Dr. Abdel Razzak Sanhury, one of the leading legal scholars in the Arab world observed that the distinction between binding and non-binding contracts, based on whether the contract is nominate or not, is quite cursory. He based his opinion on an important rule derived from the Quran which places all Muslims under the obligation to respect their undertakings. This rule is embodied in Verse 5:1 of the Quran and states that
‘‘O you who believe, Fulfil all contracts’’
Dr. Sanhury also explained that nominate contracts under sharia were the only contracts known to ancient Islamic scholars and it is normal that new kinds of contracts emerge with time. He contended that these new contracts are binding as long as they do not violate public policy or the law. Actually, the mere fact arbitration agreement was not studied by early scholars should not make it an invalid contract, especially as arbitration is recognized in the primary sources of sharia, the Quran and the Sunna.
2.2 Permissibility of Arbitration Clauses
Although the Sunnah includes reference to clauses that serve a similar function to arbitration clauses(Abu-Nimer, 2000-2001), arbitration clauses were not studied by early Muslim scholars. The reason is probably that arbitration clauses were not common at that time and the volume of international trade was not so high. So, examining the legality of an arbitration clause under sharia requires looking at two things, the validity of contracting on future things and the validity of special contractual clauses under sharia.

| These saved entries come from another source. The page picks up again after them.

Section sidebar.
Context {styling : Styling} {A : Type} (embed : sidebar_action -> A).

Definition tooltip (trigger : node A) (content : string) : node A :=
  Elt "Tooltip" []
    [Elt "TooltipTrigger" [ABool "asChild" true] [trigger];
     Elt "TooltipContent" [AStr "side" "right"] [Txt content]].

Definition LogoIcon (size : Z) : node A := Elt "LogoIcon" [ANum "size" size] [].

Definition expand_handle (s : sidebar_state) : node A :=
  when (sb_collapsed s)
    (tooltip
       (Elt "button"
          [AOn "onClick" (embed ToggleCollapsed);
           cls "cursor-pointer absolute -right-4 top-8 z-50 flex h-8 w-8 -translate-y-1/2 items-center justify-center rounded-full border border-sidebar-border bg-sidebar-background text-muted-foreground shadow-md opacity-0 transition-opacity duration-200 hover:bg-accent hover:text-foreground group-hover/sidebar:opacity-100"]
          [icon "PanelLeftOpen" "h-4 w-4"])
       "Expand sidebar").

Definition sidebar_logo (s : sidebar_state) : node A :=
  Elt "div" [cls (cn [Some "flex h-16 items-center border-b border-sidebar-border";
                      Some (if sb_collapsed s then "justify-center" else "px-4")])]
    [if sb_collapsed s then
       tooltip (Elt "Link" [AStr "href" "/dashboard"; cls "hover:opacity-80 transition-opacity"]
                  [LogoIcon 28]) "Dashboard"
     else
       Frag [Elt "Link" [AStr "href" "/dashboard";
                         cls "flex items-center gap-3 hover:opacity-80 transition-opacity"]
               [LogoIcon 34;
                Elt "span" [cls "text-lg font-bold tracking-tight text-foreground"]
                  [Txt "Edge"; Elt "span" [cls "text-primary"] [Txt "Guardian"]]];
             Elt "Button" [AStr "variant" "ghost"; AStr "size" "icon";
                           cls "ml-auto h-7 w-7 text-muted-foreground hover:text-foreground";
                           AOn "onClick" (embed ToggleCollapsed)]
               [icon "PanelLeftClose" "h-4 w-4"]]].

Definition nav_link (collapsed : bool) (pathname : string) (item : nav_item) : node A :=
  let active := isActive pathname item in
  let link :=
    Elt "Link"
      [AStr "key" (nav_name item); AStr "href" (nav_href item);
       cls (cn [Some "group relative flex items-center gap-3 rounded-lg px-3 py-2 text-sm font-medium transition-all duration-200";
                class_if collapsed "justify-center px-0";
                Some (if active then "bg-primary/10 text-primary"
                      else "text-muted-foreground hover:bg-accent hover:text-foreground")])]
      [when active
         (icon "div" "absolute left-0 top-1/2 h-5 w-0.5 -translate-y-1/2 rounded-full bg-primary");
       icon (nav_icon item) (cn [Some "h-4 w-4 shrink-0 transition-colors"; class_if active "text-primary"]);
       when (negb collapsed) (Txt (nav_name item))] in
  if collapsed then tooltip link (nav_name item) else link.

Definition avatar (user : SessionUser) : node A :=
  Elt "Avatar" [cls "h-8 w-8 border border-border"]
    [Elt "AvatarFallback" [cls "bg-primary/10 text-xs font-semibold text-primary"]
       [Txt (initials (Some user))]].

Definition opt_text (o : option string) : node A :=
  match o with Some s => Txt s | None => Nothing end.

Definition sidebar_bottom (s : sidebar_state) (user : option SessionUser) : node A :=
  let dark := is_dark (sb_theme s) in
  Elt "div" [cls "border-t border-sidebar-border p-3"]
    [when (negb (sb_collapsed s) && sb_mounted s)
       (Elt "div" [cls "mb-3 flex items-center justify-between rounded-lg bg-muted/30 px-3 py-2"]
          [Elt "div" [cls "flex items-center gap-2 text-sm text-muted-foreground"]
             [icon (if dark then "Moon" else "Sun") "h-3.5 w-3.5";
              Elt "span" [cls "text-xs"] [Txt "Dark mode"]];
           Elt "Switch"
             [ABool "checked" dark;
              AOnBool "onCheckedChange" (fun b => embed (SetTheme (if b then "dark" else "light")))] []]);
     match user with
     | Some u =>
         when (negb (sb_collapsed s))
           (Elt "div" [cls "flex items-center gap-2.5 rounded-lg px-1"]
              [avatar u;
               Elt "div" [cls "min-w-0 flex-1"]
                 [Elt "p" [cls "truncate text-sm font-medium text-foreground"] [opt_text (su_name u)];
                  Elt "p" [cls "truncate text-xs text-muted-foreground"] [opt_text (su_email u)]]])
     | None => Nothing
     end;
     when (sb_collapsed s && sb_mounted s)
       (tooltip
          (Elt "button"
             [AOn "onClick" (embed (SetTheme (if dark then "light" else "dark")));
              cls "flex w-full items-center justify-center rounded-lg py-2 text-muted-foreground hover:bg-accent hover:text-foreground transition-colors mb-2"]
             [icon (if dark then "Moon" else "Sun") "h-4 w-4"])
          "Toggle theme");
     match user with
     | Some u =>
         when (sb_collapsed s)
           (Elt "Tooltip" []
              [Elt "TooltipTrigger" [ABool "asChild" true]
                 [Elt "div" [cls "flex justify-center"] [avatar u]];
               Elt "TooltipContent" [AStr "side" "right"] [opt_text (su_name u)]])
     | None => Nothing
     end].

(** [orgSwitcher] is the rendering of the organization switcher. *)
Definition Sidebar (s : sidebar_state) (pathname : string) (user : option SessionUser)
    (orgSwitcher : node A) : node A :=
  Elt "div"
    [cls (cn [Some "group/sidebar relative z-10 flex h-full flex-col border-r border-sidebar-border bg-sidebar-background/50 backdrop-blur-xl transition-all duration-300 ease-out overflow-visible";
              Some (if sb_collapsed s then "w-16" else "w-64")])]
    [expand_handle s; sidebar_logo s;
     when (negb (sb_collapsed s))
       (Elt "div" [cls "border-b border-sidebar-border px-3 py-2"]
          [Elt "Suspense"
             [ANode "fallback" (icon "div" "h-9 rounded-md bg-muted/30 animate-pulse")] [orgSwitcher]]);
     Elt "nav" [cls "flex-1 space-y-0.5 p-2"]
       [Frag (map (nav_link (sb_collapsed s) pathname) navigation)];
     sidebar_bottom s user].
End sidebar.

2.2.1 Validity of Contracting on Future Things
Many writers claim that arbitration clauses are invalid under the rules of sharia because sharia does not allow contracting on future things (Gemmell, 2006). While the existence of the subject matter of the contract is essential for its validity under all Sharia schools of jurisprudence, the practical importance of contracting on future things has been recognised. Ibn Rushd (Averroes) who was a Maliki scholar, explained that contracting on future things is valid in ‘‘the case of necessity and when the future inception of the subject matter of the contract is certain’’ (Muhammad Abu Sadah, 2010), for example contracting on the sale of the whole harvest of a particular fruit when the product is produced in connected succession. Ibn Qayyim Al-Jawziyya drew a deep distinction between non-existence of the subject matter of the contract and uncertainties leading to doubts about the existence of the subject-matter in the future. He concluded that what is rejected under sharia is uncertainty and not the non-existence of the subject-matter (Muhammad Abu Sadah, 2010). This view found its way to most Arab laws on contracts. For example, Article 202(1) of the UAE Civil Transactions Act 1985 and Article 149(1) of the Qatari Civil Code 2004 allow contracting on future things as long as there is no uncertainty (gharar). Similar provisions can be found in Article 104 of the Bahraini Civil Code 2001 and Article 168 of the Kuwaiti Civil Code 1980. Both laws state that
‘‘The subject-matter of the contract may be a thing in the future unless its existence depends on pure chance’’.
An arbitration clause is a contractual clause with future effect that aims to reduce uncertainty arising from the possibility to litigate an international commercial dispute in multiple jurisdictions (Mutasim Ahmad Alqudah, 2016). When parties incorporate an arbitration clause into their contract, they actually do so to avoid such uncertainty. An arbitration clause therefore does not face the threat of invalidity just because it is a type of future contractual clauses.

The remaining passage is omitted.